Lemma encode_mono k1 v1 k2 v2 e1 e2 :
  simple_ok (k1, v1) -> simple_ok (k2, v2) -> simple_encode (k1, v1) = Some e1 -> simple_encode (k2, v2) = Some e2 ->
  key_lt k1 k2 -> key_lt e1.1 e2.1.
Proof.
  destruct e1 as [kb1 vb1], e2 as [kb2 vb2]. intros H1 H2 E1 E2 Hlt.
  destruct (encode_inv _ _ _ _ H1 E1) as (S1 & _). destruct (encode_inv _ _ _ _ H2 E2) as (S2 & _).
  destruct H1 as [H1 _], H2 as [H2 _]. exact (Hord k1 k2 kb1 kb2 H1 H2 S1 S2 Hlt).
Qed.

(** Comparing a stored key with another key. *)
Lemma key_compare k1 k2 b1 b2 :
  okk k1 -> okk k2 -> serialize_key ks k1 = DbOk b1 -> serialize_key ks k2 = DbOk b2 ->
  key_lt k1 k2 <-> bytes_lt b1 b2.
Proof.
  intros H1 H2 S1 S2. split; [by eapply Hord|]. intros Hlt.
  destruct (key_lt_total k1 k2) as [|[->|Hgt]]; [done| |].
  - rewrite S1 in S2. injection S2 as <-. by apply bytes_lt_irrefl in Hlt.
  - exfalso. apply (bytes_lt_irrefl b1). eapply bytes_lt_trans; [exact Hlt|]. exact (Hord k2 k1 b2 b1 H2 H1 S2 S1 Hgt).
Qed.

Lemma simple_append_rel s m k v :
  simple_rel s m -> okk k -> okv v ->
  match tbl_append m k v with
  | DbOk m' => exists s', simple_append ks VS s k v = DbOk s' /\ simple_rel s' m'
  | DbErr e => simple_append ks VS s k v = DbErr e
  end.
Proof.
  intros Hr Hk Hv. destruct (encode_ok k v Hk Hv) as (kb & vb & Sk & _ & _ & _ & Se & He). unfold simple_append.
  rewrite Se. cbn [db_bind]. pose proof (store_append_spec s kb vb) as Hput. unfold below_last in Hput.
  rewrite (image_last _ _ encode_total encode_mono m (entries s) Hr (fun _ => true)) in Hput by done.
  assert (Hins : forall s', entries s' = <[kb := vb]> (entries s) -> simple_rel s' (<[k := v]> m))
    by (intros s' Hs'; by eapply simple_inserted).
  unfold tbl_append. destruct (last_entry _ m) as [[lk lv]|] eqn:Hl; cbn [mbind option_bind] in Hput.
  - apply last_entry_in in Hl. destruct (image_entry _ _ encode_total _ _ _ _ Hr Hl) as (lkb & lvb & Hle & _).
    rewrite Hle in Hput. pose proof (im_ok _ _ _ _ Hr _ _ Hl) as Hlok.
    destruct (encode_inv _ _ _ _ Hlok Hle) as (Slk & _). destruct Hlok as [Hlok _].
    pose proof (key_compare k lk kb lkb Hk Hlok Sk Slk) as Hcmp. destruct (decide (key_lt k lk)) as [Hd|Hd].
    + rewrite bool_decide_true in Hput by (by apply Hcmp). by rewrite Hput.
    + rewrite bool_decide_false in Hput by (by rewrite <-Hcmp). destruct Hput as (s' & -> & Hs'). eauto.
  - destruct Hput as (s' & -> & Hs'). eauto.
Qed.

(** A cursor of the store that stands at the encoded entry. *)
Definition cursor_rel (m : gmap K V) (c : StoreCursor) (c' : Cursor K) : Prop := cursor_image simple_encode m c' (position c).

(** A step of a cursor, as the step on the table says. *)
Definition cursor_step (m : gmap K V) (r : DbResult (StoreCursor * option (K * V)))
    (step : Cursor K * option (K * V)) : Prop :=
  exists c, r = DbOk (c, step.2) /\ cursor_rel m c step.1.

Lemma step_decoded m step (r : StoreCursor * option (bytes * bytes)) :
  step_image simple_ok simple_encode m step (position r.1, r.2) ->
  cursor_step m (let '(c, res) := r in let? res := deserialize_entry ks VS res in DbOk (c, res)) step.
Proof.
  destruct r as [c res], step as [c' o]. intros (Hc & Hres & Hok). cbn [fst snd] in *. exists c. split; [|done]. subst res.
  destruct o as [[k v]|]; [|done]. cbn [mbind option_bind]. destruct (encode_total (k, v) Hok) as [[kb vb] He].
  rewrite He. destruct (encode_inv _ _ _ _ Hok He) as (_ & Rk & Rv). cbn [deserialize_entry]. by rewrite Rk, Rv.
Qed.

Lemma simple_next_rel s m c c' : simple_rel s m -> cursor_rel m c c' -> cursor_step m (simple_next ks VS s c) (cursor_next m c').
Proof.
  intros Hr Hc. apply step_decoded. rewrite store_next_spec. by apply (image_next _ _ encode_total encode_mono).
Qed.

Lemma simple_prev_rel s m c c' : simple_rel s m -> cursor_rel m c c' -> cursor_step m (simple_prev ks VS s c) (cursor_prev m c').
Proof.
  intros Hr Hc. apply step_decoded. rewrite store_prev_spec. by apply (image_prev _ _ encode_total encode_mono).
Qed.

Lemma simple_lower_bound_rel s m c k :
  simple_rel s m -> okk k -> cursor_step m (simple_lower_bound ks VS s c k) (cursor_lower_bound m k).
Proof.
  intros Hr Hk. destruct (Hkey k Hk) as (kb & Sk & _). unfold simple_lower_bound. rewrite Sk. cbn [db_bind].
  apply step_decoded. rewrite store_set_range_spec. apply (image_lower_bound _ _ encode_total encode_mono); [done|].
  intros k2 v2 kb2 vb2 Hk2 He2. pose proof (im_ok _ _ _ _ Hr _ _ Hk2) as Hok2.
  destruct (encode_inv _ _ _ _ Hok2 He2) as (Sk2 & _). destruct Hok2 as [Hok2 _]. by apply key_compare.
Qed.
End Refines.

(** A simple table on the byte store implements the contract of [Table] and
    [DbCursorTrait]: in a store that holds the encoded entries of a table every
    read, write, delete and cursor step answers as the operation on the table
    does, with its error, and leaves a store that holds the encoded result. The
    key's bytes must read back, and for appending and for cursors they must be
    ordered as the keys. *)
Theorem simple_table_refines {K V : Type} `{Countable K} {KO : KeyOrd K} {SM : MdbxSimple}
    (ks : StorageSerde K) (VS : ValueSerde V) (okk : K -> Prop) (okv : V -> Prop) (s : Store) (m : gmap K V)
    (k : K) (v : V) :
  readable_key ks okk -> readable_value VS okv -> simple_rel ks VS okk okv s m -> okk k -> okv v ->
  let rel := simple_rel ks VS okk okv in
  let agrees (r : DbResult Store) (r' : DbResult (gmap K V)) :=
    match r' with DbOk m' => exists s', r = DbOk s' /\ rel s' m' | DbErr e => r = DbErr e end in
  simple_get ks VS s k = DbOk (tbl_get m k) /\
  agrees (simple_upsert ks VS s k v) (DbOk (tbl_upsert m k v)) /\
  agrees (simple_insert ks VS s k v) (tbl_insert m k v) /\
  agrees (simple_delete ks s k) (DbOk (tbl_delete m k)) /\
  (ordered_key ks okk ->
     agrees (simple_append ks VS s k v) (tbl_append m k v) /\
     forall c, cursor_step ks VS m (simple_lower_bound ks VS s c k) (cursor_lower_bound m k) /\
       forall c', cursor_rel ks VS m c c' ->
         cursor_step ks VS m (simple_next ks VS s c) (cursor_next m c') /\
         cursor_step ks VS m (simple_prev ks VS s c) (cursor_prev m c')).
Proof.
  intros Hkey Hval Hr Hk Hv rel agrees. split; [by eapply simple_get_rel|].
  split; [by eapply simple_upsert_rel|]. split; [by eapply simple_insert_rel|]. split; [by eapply simple_delete_rel|].
  intros Hord. split; [by eapply simple_append_rel|]. intros c.
  split; [by eapply simple_lower_bound_rel|]. intros c' Hc.
  split; [by eapply simple_next_rel|by eapply simple_prev_rel].
Qed.

(** * Tables with a common prefix on the byte store

    Models [crates/papyrus_storage/src/db/table_types/dup_sort_tables.rs]: a key
    is a pair of a main key and a sub-key. The store keeps, under the bytes of
    the main key, the bytes of the sub-key followed by those of the value, one
    such string per entry, in the order of the bytes. *)

(** [slice::strip_prefix] and [slice::starts_with]. *)
Fixpoint strip_prefix (bs prefix : bytes) {struct prefix} : option bytes :=
  match prefix, bs with
  | [], _ => Some bs
  | p :: prefix', b :: bs' => if p =? b then strip_prefix bs' prefix' else None
  | _ :: _, [] => None
  end.

Definition starts_with (bs prefix : bytes) : bool := bool_decide (is_Some (strip_prefix bs prefix)).

(** The loop of [add_one] from the last byte on: the bytes and the carry. *)
Fixpoint add_one_loop (bs : bytes) : bytes * bool :=
  match bs with
  | [] => ([], true)
  | byte :: rest =>
      let '(rest', carry) := add_one_loop rest in
      if carry then (if byte =? 255 then (0 :: rest', true) else (byte + 1 :: rest', false))
      else (byte :: rest', false)
  end.

Definition add_one (bs : bytes) : bytes :=
  let '(bs', carry) := add_one_loop bs in if carry then 1 :: bs' else bs'.

Section CommonPrefix.
Context {MainKey SubKey V : Type} {DM : MdbxDup}.
Context (main : StorageSerde MainKey) (sub : StorageSerde SubKey) (value_serde : StorageSerde V) (VS : ValueSerde V).
Abbreviation Key := (MainKey * SubKey)%type.

(** ** [DupSortUtils] for [CommonPrefix] *)

Definition get_main_key (key : Key) : DbResult bytes := serialize_key main key.1.
Definition get_sub_key (key : Key) : DbResult bytes := serialize_key sub key.2.
Definition get_sub_key_lower_bound (key : Key) : DbResult bytes := serialize_key sub key.2.

Definition get_sub_key_and_value (key : Key) (value : V) : DbResult bytes :=
  ok_or DbError_Serialization (written (serialize_into sub key.2 ;! serialize_into value_serde value)).

Definition next_main_key (main_key_bytes : bytes) : bytes := add_one main_key_bytes.

Definition get_key_value_pair (main_key sub_key_and_value : bytes) : option (Key * V) :=
  match read_all (deserialize_from main) main_key with
  | None => None
  | Some main_key =>
      match deserialize_from sub sub_key_and_value with
      | Done rest sub_key =>
          match read_all (deserialize_from value_serde) rest with
          | Some value => Some ((main_key, sub_key), value)
          | None => None
          end
      | _ => None
      end
  end.

(** ** The trait [Table] *)

Definition prefix_get (txn : DupStore) (key : Key) : DbResult (option V) :=
  let? main_key := get_main_key key in
  let? first_sub_key := get_sub_key_lower_bound key in
  match (dup_get_both_range txn (dup_cursor txn) main_key first_sub_key).2 with
  | None => DbOk None
  | Some bytes =>
      let? sub_key := get_sub_key key in
      match strip_prefix bytes sub_key with
      | Some bytes =>
          let? value := ok_or DbError_InnerDeserialization (value_deserialize VS bytes) in
          DbOk (Some value)
      | None => DbOk None
      end
  end.

(** The neighbour in the same main key has the given sub-key. *)
Definition neighbour_has (found : option (bytes * bytes)) (sub_key : bytes) : bool :=
  match found with
  | Some (_, sub_key_value) => starts_with sub_key_value sub_key
  | None => false
  end.

(** A write leaves a store also when it fails. *)
Abbreviation Write := (M DupStore DbError unit).

Definition try {A} (r : DbResult A) : M DupStore DbError A :=
  match r with DbOk a => ret a | DbErr e => raise e end.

• • • • •

** YOUR ASSIGNMENT **
From the entries above, copy each line that holds "unfold".

** SOLVED PROBLEM **
  intros Hr Hk Hv. destruct (encode_ok k v Hk Hv) as (kb & vb & Sk & _ & _ & _ & Se & He). unfold simple_append.
  rewrite Se. cbn [db_bind]. pose proof (store_append_spec s kb vb) as Hput. unfold below_last in Hput.
  unfold tbl_append. destruct (last_entry _ m) as [[lk lv]|] eqn:Hl; cbn [mbind option_bind] in Hput.
  intros Hr Hk. destruct (Hkey k Hk) as (kb & Sk & _). unfold simple_lower_bound. rewrite Sk. cbn [db_bind].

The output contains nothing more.